Tato’s delegation had an opportunity to engage Prof Mkenda during a familiarization tour at the newly created Ibanda-Kyerwa and Burigi-Chato national parks where they had a bushwalk experience and later formal talks with the PS in an evening campfire.
Prof Mkenda assured Tato officials that procedure for securing filming permits would be eased, adding that films or documentaries could expose the beauty of the country to potential visitors and investors across the globe.
The PS implored the Tato members to work with the government in promoting the newly gazetted national parks.
Tato’s plea was for the PS to give a word on the wildlife filming permits.
Recently, the Parliament passed a bill that made it difficult for foreign companies to obtain permits for filming in Tanzania.
With the new legislation, foreign companies filming in Tanzania must give the government the right to vet raw footage and let the country use the movie in promotional material.
“This ... requires any foreign production company or individual using Tanzania’s country, content or location for filming whole or any part of a film, advertisement, documentary or program to submit their raw footage to the Tanzania Film Board,” Attorney General Adelardus Kilangi said then.
Filmmakers must also submit a finished copy of their works to the Tanzania Film Board (TFB) or a delegated authority to get a clearance, he said.
Foreign individuals or companies are also required to allow the government to use video clips or the whole film to promote Tanzania and its culture.
Opposition groups said the bill which still has to be approved by the president - would likely squash the country’s fledgling foreign film ventures.
“Embodying these requirements in a law is like pushing away the individuals from working in Tanzania.

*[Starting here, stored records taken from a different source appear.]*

Lemma pruner_filters_recent_folders_witness :
  let home := CleanRecent.JDict [(CleanRecent.path, CleanRecent.JStr (str "/home/u"))] in
  let test := CleanRecent.JDict [(CleanRecent.path, CleanRecent.JStr (str "/test/path/a"))] in
  let d := [(str "favorites", CleanRecent.JList []);
            (CleanRecent.recent_folders, CleanRecent.JList [test; home; test]);
            (str "version", CleanRecent.JInt 2)] in
  exists before after,
    d = before ++ (CleanRecent.recent_folders, CleanRecent.JList [test; home; test]) :: after
    /\ CleanRecent.lookup CleanRecent.recent_folders before = None
    /\ CleanRecent.run (CleanRecent.JDict d) =
         Outcome Finished
           (Some (CleanRecent.JDict
                    (before
                     ++ (CleanRecent.recent_folders,
                         CleanRecent.JList
                           (filter (fun f => negb (CleanRecent.blocked f))
                                   [test; home; test]))
                     :: after))).
Proof.
  intros home test d.
  apply (pruner_filters_recent_folders d [test; home; test]).
  - reflexivity.
  - repeat constructor.
    + exists [(CleanRecent.path, CleanRecent.JStr (str "/test/path/a"))], (str "/test/path/a").
      split; reflexivity.
    + exists [(CleanRecent.path, CleanRecent.JStr (str "/home/u"))], (str "/home/u").
      split; reflexivity.
    + exists [(CleanRecent.path, CleanRecent.JStr (str "/test/path/a"))], (str "/test/path/a").
      split; reflexivity.
Defined.

(** C6.  The pruner is idempotent: run on a document it wrote, it writes
    the same document again, so the number of [recent_folders] entries is
    unchanged by the second run; every surviving entry is a record whose
    path does not start with [/test/path]. *)
Theorem pruner_idempotent (data data' : CleanRecent.json) :
  written (CleanRecent.run data) = Some data' ->
  CleanRecent.run data' = Outcome Finished (Some data')
  /\ length (CleanRecent.recent_of (run_on CleanRecent.run data'))
     = length (CleanRecent.recent_of data')
  /\ Forall (fun f => CleanRecent.has_path f /\ CleanRecent.blocked f = false)
            (CleanRecent.recent_of data').
Proof.
  unfold CleanRecent.run at 1.
  destruct (CleanRecent.clean data) as [e|out] eqn:E; cbn [written]; [discriminate|].
  intros H. injection H as ->.
  destruct (clean_inr _ _ E) as (d & old & folders & kept & -> & Hl & Hi & Hc & ->).
  destruct (comprehension_kept _ _ Hc) as [Hk _].
  assert (R : CleanRecent.run (CleanRecent.JDict
                (CleanRecent.store CleanRecent.recent_folders (CleanRecent.JList kept) d))
              = Outcome Finished (Some (CleanRecent.JDict
                (CleanRecent.store CleanRecent.recent_folders (CleanRecent.JList kept) d)))).
  { unfold CleanRecent.run, CleanRecent.clean, CleanRecent.getitem.
    rewrite lookup_store.
    cbn [CleanRecent.bind CleanRecent.ret CleanRecent.len CleanRecent.iter].
    rewrite (comprehension_fixed kept Hk).
    cbn [CleanRecent.bind CleanRecent.ret]. now rewrite store_store. }
  split; [exact R|]. split.
  - unfold run_on. rewrite R. reflexivity.
  - rewrite recent_of_store. apply Forall_forall. intros f Hf.
    rewrite Forall_forall in Hk. apply keeps_true. now apply Hk.
Qed.

Lemma pruner_idempotent_witness :
  let home := CleanRecent.JDict [(CleanRecent.path, CleanRecent.JStr (str "/home/u"))] in
  let test := CleanRecent.JDict [(CleanRecent.path, CleanRecent.JStr (str "/test/path/a"))] in
  let data := CleanRecent.JDict
                [(CleanRecent.recent_folders, CleanRecent.JList [test; home; test]);
                 (str "version", CleanRecent.JInt 2)] in
  let data' := CleanRecent.JDict
                [(CleanRecent.recent_folders, CleanRecent.JList [home]);
                 (str "version", CleanRecent.JInt 2)] in
  CleanRecent.run data' = Outcome Finished (Some data')
  /\ length (CleanRecent.recent_of (run_on CleanRecent.run data'))
     = length (CleanRecent.recent_of data')
  /\ Forall (fun f => CleanRecent.has_path f /\ CleanRecent.blocked f = false)
            (CleanRecent.recent_of data').
Proof.
  intros home test data data'.
  apply (pruner_idempotent data data').
  reflexivity.
Defined.

(** * Further properties *)

(** ** Lines and stripping *)

Section Lines.

Lemma count_cons_0 (c x : char) (s : text) :
  count c (x :: s) = 0 -> eqc x c = false /\ count c s = 0.
Proof. simpl. destruct (eqc x c); [discriminate | auto]. Qed.

Lemma readlines_unterminated (l : text) :
  l <> [] -> count nl l = 0 -> readlines l = [l].
Proof.
  induction l as [|c l IH]; intros Hne H0; [congruence|].
  apply count_cons_0 in H0. destruct H0 as [Hc H0].
  cbn [readlines]. rewrite Hc.
  destruct l as [|c' l]; [reflexivity|].
  rewrite IH by (auto; discriminate). reflexivity.
Qed.

Lemma readlines_complete (body rest : text) :
  count nl body = 0 ->
  readlines ((body ++ [nl]) ++ rest) = (body ++ [nl]) :: readlines rest.
Proof.
  induction body as [|c b IH]; intros H0.
  - reflexivity.
  - apply count_cons_0 in H0. destruct H0 as [Hc H0].
    change (((c :: b) ++ [nl]) ++ rest) with (c :: ((b ++ [nl]) ++ rest)).
    cbn [readlines]. rewrite Hc, (IH H0). reflexivity.
Qed.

These are not friendly conditions, instead of promoting the industry they will hold it back,” said Salome Makamba, an opposition lawmaker.
Tourism based filmmaker who preferred anonymity said that if the law enforced would immediately kill Tanzania as filming destination.
The source further warned that the worst scenario the key filmmakers would shun away from filming Tanzania and focus on Botswana, South Africa and any other African countries with almost the same wildlife.